---
title: "Spatial Joins Extended"
author: "Robin Lovelace, Jakub Nowosad, Jannes Muenchow"
date: "`r Sys.Date()`"
output: rmarkdown::html_vignette
vignette: >
  %\VignetteIndexEntry{Spatial Joins Extended}
  %\VignetteEngine{knitr::rmarkdown}
  %\VignetteEncoding{UTF-8}
---

This vignette provides some further detail on the Vector attribute joining section (see https://geocompr.robinlovelace.net/attr.html#vector-attribute-joining ) of [the Geocomputation with R book](https://geocompr.github.io/).
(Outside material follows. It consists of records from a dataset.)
(** One turn of the loop, for the region [v]: the regions of [D] have had
    their turn. *)
Lemma refine_step (refined_image : loc) (b r : image) (max_cell_area : Z)
    (D : list Z) (v : Z) (h : heap) :
  shape r = shape b → v ∉ D → v ≠ 0 →
  h !! refined_image
  = Some (zip2 (cut_listed b max_cell_area D) b r) →
  (cur ← load refined_image;
   if decide (area cur v < max_cell_area) then
     overlap_mask ← lift (np_and (np_eq cur v) (np_gt r 0));
     if np_any overlap_mask then
       update refined_image (setitem (np_eq cur v) 0);;
       update refined_image (setitem overlap_mask v)
     else
       update refined_image (setitem (np_eq cur v) 0)
   else mret tt) h
  = (inr tt,
     <[refined_image :=
         zip2 (cut_listed b max_cell_area (v :: D)) b r]> h).
Proof.
  intros Hs HvD Hv0 Hcur.
  set (cut := cut_listed b max_cell_area) in *.
  set (cur := zip2 (cut D) b r) in *.
  assert (Hlen : (refined_image < length h)%nat) by (by eapply lookup_lt_Some).
  assert (shape cur = shape b) as Hsc by (unfold cur; by rewrite shape_zip2).
  assert (∀ x y, cut D x y = v ↔ x = v) as Hcv.
  { intros x y. unfold cut, cut_listed. case_decide as Hd; split; intros; subst; try done.
    by destruct Hd as [? _]. }
  assert (np_eq cur v = np_eq b v) as Hnp.
  { unfold cur, np_eq. rewrite amap_zip2.
    rewrite <- (zip2_left (λ x, bool_decide (x = v)) b r) by done.
    apply zip2_ext. intros x y. apply bool_decide_ext, Hcv. }
  assert (area cur v = area b v) as Ha by (unfold area; by rewrite Hnp).
  rewrite bind_run, (load_run _ _ _ Hcur). cbv beta.
  rewrite Ha, Hnp.
  case_decide as Harea.
  - rewrite bind_run. unfold lift.
    rewrite np_and_same by (by rewrite shape_np_eq, shape_np_gt).
    destruct (np_any (zip2 andb (np_eq b v) (np_gt r 0))) eqn:Hany.
    + rewrite bind_run.
      rewrite <- Hnp at 1. rewrite (update_run _ _ _ _ _ Hcur (setitem_np_eq _ _ _)).
      assert (setitem (zip2 andb (np_eq b v) (np_gt r 0)) v (recolor v 0 cur)
              = inr (zip2 (cut (v :: D)) b r)) as Hset.
      { assert (shape (zip2 andb (np_eq b v) (np_gt r 0)) = shape b) as Hso.
        { rewrite shape_zip2; by rewrite shape_np_eq, ?shape_np_gt. }
        assert (shape (recolor v 0 cur) = shape b) as Hsr.
        { unfold recolor. by rewrite shape_fmap. }
        unfold setitem. rewrite decide_True by congruence.
        f_equal. apply array_ext.
        { rewrite !shape_zip2; congruence. }
        intros p. unfold recolor, cur. rewrite !px_zip2, px_fmap, px_zip2.
        unfold np_gt. rewrite px_np_eq, px_fmap.
        destruct (px b p) as [x|]; simpl; [|done].
        destruct (px r p) as [y|]; simpl; [|done].
        f_equal. pose proof (Hcv x y) as Hx. unfold cut, cut_listed in *.
        repeat (case_decide || case_bool_decide); simpl; try done;
          set_unfold; naive_solver lia. }
      erewrite update_run; [|by apply list_lookup_insert_eq|exact Hset].
      by rewrite list_insert_insert_eq.
    + rewrite <- Hnp at 1. rewrite (update_run _ _ _ _ _ Hcur (setitem_np_eq _ _ _)).
      do 2 f_equal. apply array_ext.
      { unfold recolor. rewrite shape_fmap, Hsc. by rewrite shape_zip2. }
      intros p. unfold recolor, cur. rewrite px_fmap, !px_zip2.
      pose proof (np_any_false _ p Hany) as Hp.
      rewrite px_zip2, px_np_eq in Hp. unfold np_gt in Hp. rewrite px_fmap in Hp.
      destruct (px b p) as [x|]; simpl in *; [|done].
      destruct (px r p) as [y|]; simpl in *; [|done].
      f_equal. pose proof (Hcv x y) as Hx. unfold cut, cut_listed in *.
      repeat (case_decide || case_bool_decide); simpl in *; try done;
        set_unfold; naive_solver lia.
  - simpl. f_equal. symmetry.
    replace (zip2 (cut (v :: D)) b r) with cur; [by apply list_insert_id|].
    apply zip2_ext. intros x y. unfold cut, cut_listed.
    repeat case_decide; try done; set_unfold; naive_solver lia.
Qed.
This vignette requires the following packages to be installed and attached:

```{r, message=FALSE}
library(sf)
library(spData)
library(dplyr)
```

We will use an `sf` object `north_america` with country codes (`iso_a2`), names and geometries, as well as a `data.frame` object `wb_north_america` containing information about urban population and unemployment for three countries.
Note that `north_america` contains data about Canada, Greenland and the United States but the World Bank dataset (`wb_north_america`) contains information about Canada, Mexico and the United States:

```{r}
north_america = world %>%
  filter(subregion == "Northern America") %>%
  dplyr::select(iso_a2, name_long)
north_america
```

```{r}
wb_north_america = worldbank_df %>% 
  filter(name %in% c("Canada", "Mexico", "United States")) %>%
  dplyr::select(name, iso_a2, urban_pop, unemploy = unemployment)
wb_north_america
```

We will use a left join to combine the two datasets.
Left joins are the most commonly used operation for adding attributes to spatial data, as they return all observations from the left object (`north_america`) and the matched observations from the right object (`wb_north_america`) in new columns.
Rows in the left object without matches in the right (`Greenland` in this case) result in `NA` values.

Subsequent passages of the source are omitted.